Publié le par Spooky
Publié dans : #Films


Je sais, je sais, je dois être le dernier amateur de BD et de fantastique sur Terre à voir ce film, adapté du comic encensé d'Alan Moore et Dave Gibbons.
Je n'entrerai pas dans une analyse de fond, d'autres blogueurs et journalistes spécialisés le font avec beaucoup de talent, et comme je souhaite tout de même en parler mais que je manque de temps, ma note sera tout sauf complète.
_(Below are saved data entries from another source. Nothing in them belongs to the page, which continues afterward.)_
(** ** Programs *)
(** The continuation of a critical section gets the state it found. *)
Inductive prog (R : Type) : Type :=
| Ret (r : R)
| Panic
| Lock (s : critical) (k : Transport -> prog R)
| Call (c : call) (k : option error -> prog R)
| Now (k : Time -> prog R).
Arguments Ret {R}. Arguments Panic {R}. Arguments Lock {R}. Arguments Call {R}. Arguments Now {R}.

Fixpoint pbind {R R'} (p : prog R) (f : R -> prog R') : prog R' :=
  match p with
  | Ret r => f r
  | Panic => Panic
  | Lock s k => Lock s (fun t => pbind (k t) f)
  | Call c k => Call c (fun err => pbind (k err) f)
  | Now k => Now (fun now => pbind (k now) f)
  end.
Notation "x <- p ;; q" := (pbind p (fun x => q)) : prog_scope.
Notation "p ;;; q" := (pbind p (fun _ => q)) : prog_scope.
Local Open Scope prog_scope.

Definition call_err (c : call) : prog (option error) := Call c Ret.
Definition clock : prog Time := Now (fun now => Ret (UTC now)).
(** [if err := m; err != nil { return ret(err) }] *)
Definition check {R} (m : prog (option error)) (ret : error -> R) (k : prog R) : prog R :=
  err <- m ;; match err with Some err => Ret (ret err) | None => k end.
(** [defer release()] *)
Definition deferred {R} (release : prog unit) (p : prog R) : prog R := r <- p ;; release ;;; Ret r.

(** ** Lifecycle *)
Definition err_of (s : sentinel) : option error := Some (ESentinel s).

Definition closeDone : prog unit := Call CloseDone (fun _ => Ret tt).
Definition closeClient : prog unit := Call CloseClient (fun _ => Ret tt).
Definition markClosed : prog unit := Lock MarkClosed (fun _ => closeDone).

Definition checkTransactionalReadiness : prog (option error) :=
  check (call_err Ping) (fun err => Some (EFmt "ping broker" [err]))
  (check (call_err ProducerID) (fun err => Some (EFmt "load transactional producer ID" [err])) (Ret None)).
(** The timeout of the startup is an answer of the client. *)
Definition checkTransactionalStartup : prog (option error) := checkTransactionalReadiness.

(** [ctx] is false for a nil context. *)
Definition Run (ctx : bool) : prog (option error) :=
  if negb ctx then Ret (Some (invalid "nil transport context"))
  else Lock RunEnter (fun t =>
    match t_state t with
    | transportStarting | transportRunning => Ret (err_of ErrRuntimeRunning)
    | transportDraining => if t_runStarted t then Ret (err_of ErrRuntimeRunning) else closeDone ;;; Ret None
    | transportClosed => Ret (err_of ErrTransportClosed)
    | transportNew =>
        err <- checkTransactionalStartup ;;
        match err with
        | Some err => markClosed ;;; Ret (Some (EFmt "transport startup" [err]))
        | None => Lock RunReady (fun _ => err <- call_err AwaitDrain ;; markClosed ;;; Ret err)
        end
    end).

Definition Readiness : prog (option error) :=
  Lock ReadState (fun t =>
    if decide (t_state t = transportRunning)
    then check checkTransactionalReadiness (fun err => Some (EFmt "transport readiness" [err])) (Ret None)
    else Ret (err_of ErrRuntimeNotRunning)).

Definition BeginDrain : prog unit := Lock StartDrain (fun _ => Call CloseDrain (fun _ => Ret tt)).

Definition waitForTransactions : prog (option error) :=
  Lock ReadTx (fun t =>
    if negb (t_txActive t) then Ret None
    else call_err (AwaitTx (t_txDone t))).

Definition Shutdown : prog (option error) :=
  Lock ShutEnter (fun t =>
    let started := t_runStarted t in
    BeginDrain ;;;
    waited <- (if started then call_err AwaitDone else closeDone ;;; Ret None) ;;
    match waited with
    | Some err => closeClient ;;; Ret (Some err)
    | None =>
        err <- waitForTransactions ;;
        closeClient ;;; Ret err
    end).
De quoi ça parle, déjà ? Aventure à la fois complexe et mystérieuse sur plusieurs niveaux, Watchmen - Les Gardiens - se passe dans une Amérique alternative de 1985 où les super-héros font partie du quotidien et où l'Horloge de l'Apocalypse -symbole de la tension entre les Etats-Unis et l'Union Soviétique- indique en permanence minuit moins cinq. Lorsque l'un de ses anciens collègues est assassiné, Rorschach, un justicier masqué un peu à plat mais non moins déterminé, va découvrir un complot qui menace de tuer et de discréditer tous les super-héros du passé et du présent. Alors qu'il reprend contact avec son ancienne légion de justiciers -un groupe hétéroclite de super-héros retraités, seul l'un d'entre-eux possède de véritables pouvoirs- Rorschach entrevoit un complot inquiétant et de grande envergure lié à leur passé commun et qui aura des conséquences catastrophiques pour le futur. Leur mission est de protéger l'humanité... Mais qui veille sur ces gardiens ?

Watchmen est, au départ, une sorte de digestion/parodie de tous les comics de super-héros que les Etats-Unis produisent à la chaîne depuis les années 1950. C'est une réflexion sur le crépuscule des super-héros, qui au départ sont mus par des convictions, des pensées positives, mais qui peu à peu sont corrompus par le système, mais aussi la spirale dans laquelle ils sont entraînés. Jusqu'à être déclarés illégaux par le président (ici Nixon, réélu 3 fois) et démobilisés. L'histoire commence au moment où l'un d'entre eux, le Comédien, est retrouvé désarticulé sur le trottoir en bas de son appartement, d'où il a été précipité par un agresseur anonyme. Dans l'ombre enquête Rorschach, sorte de spectre au visage mouvant comme une feuille de test du même nom. Il reprend contact avec les autres anciens Watchmen, Ozymandias, le Hibou, Dr Manhattan, et le Spectre soyeux. Certains vivent dans une relative mélancolie, nostalgie de l'époque de leur splendeur, d'autres, comme Ozymandias, ont su profiter de leurs pouvoirs pour s'élever et s'enrichir. Le Dr Manhattan, physicien victime d'une explosion de tachyons, est devenu une sorte de demi-dieu, mais indifférent au monde qui l'entoure, à commencer par sa compagne, le Spectre soyeux.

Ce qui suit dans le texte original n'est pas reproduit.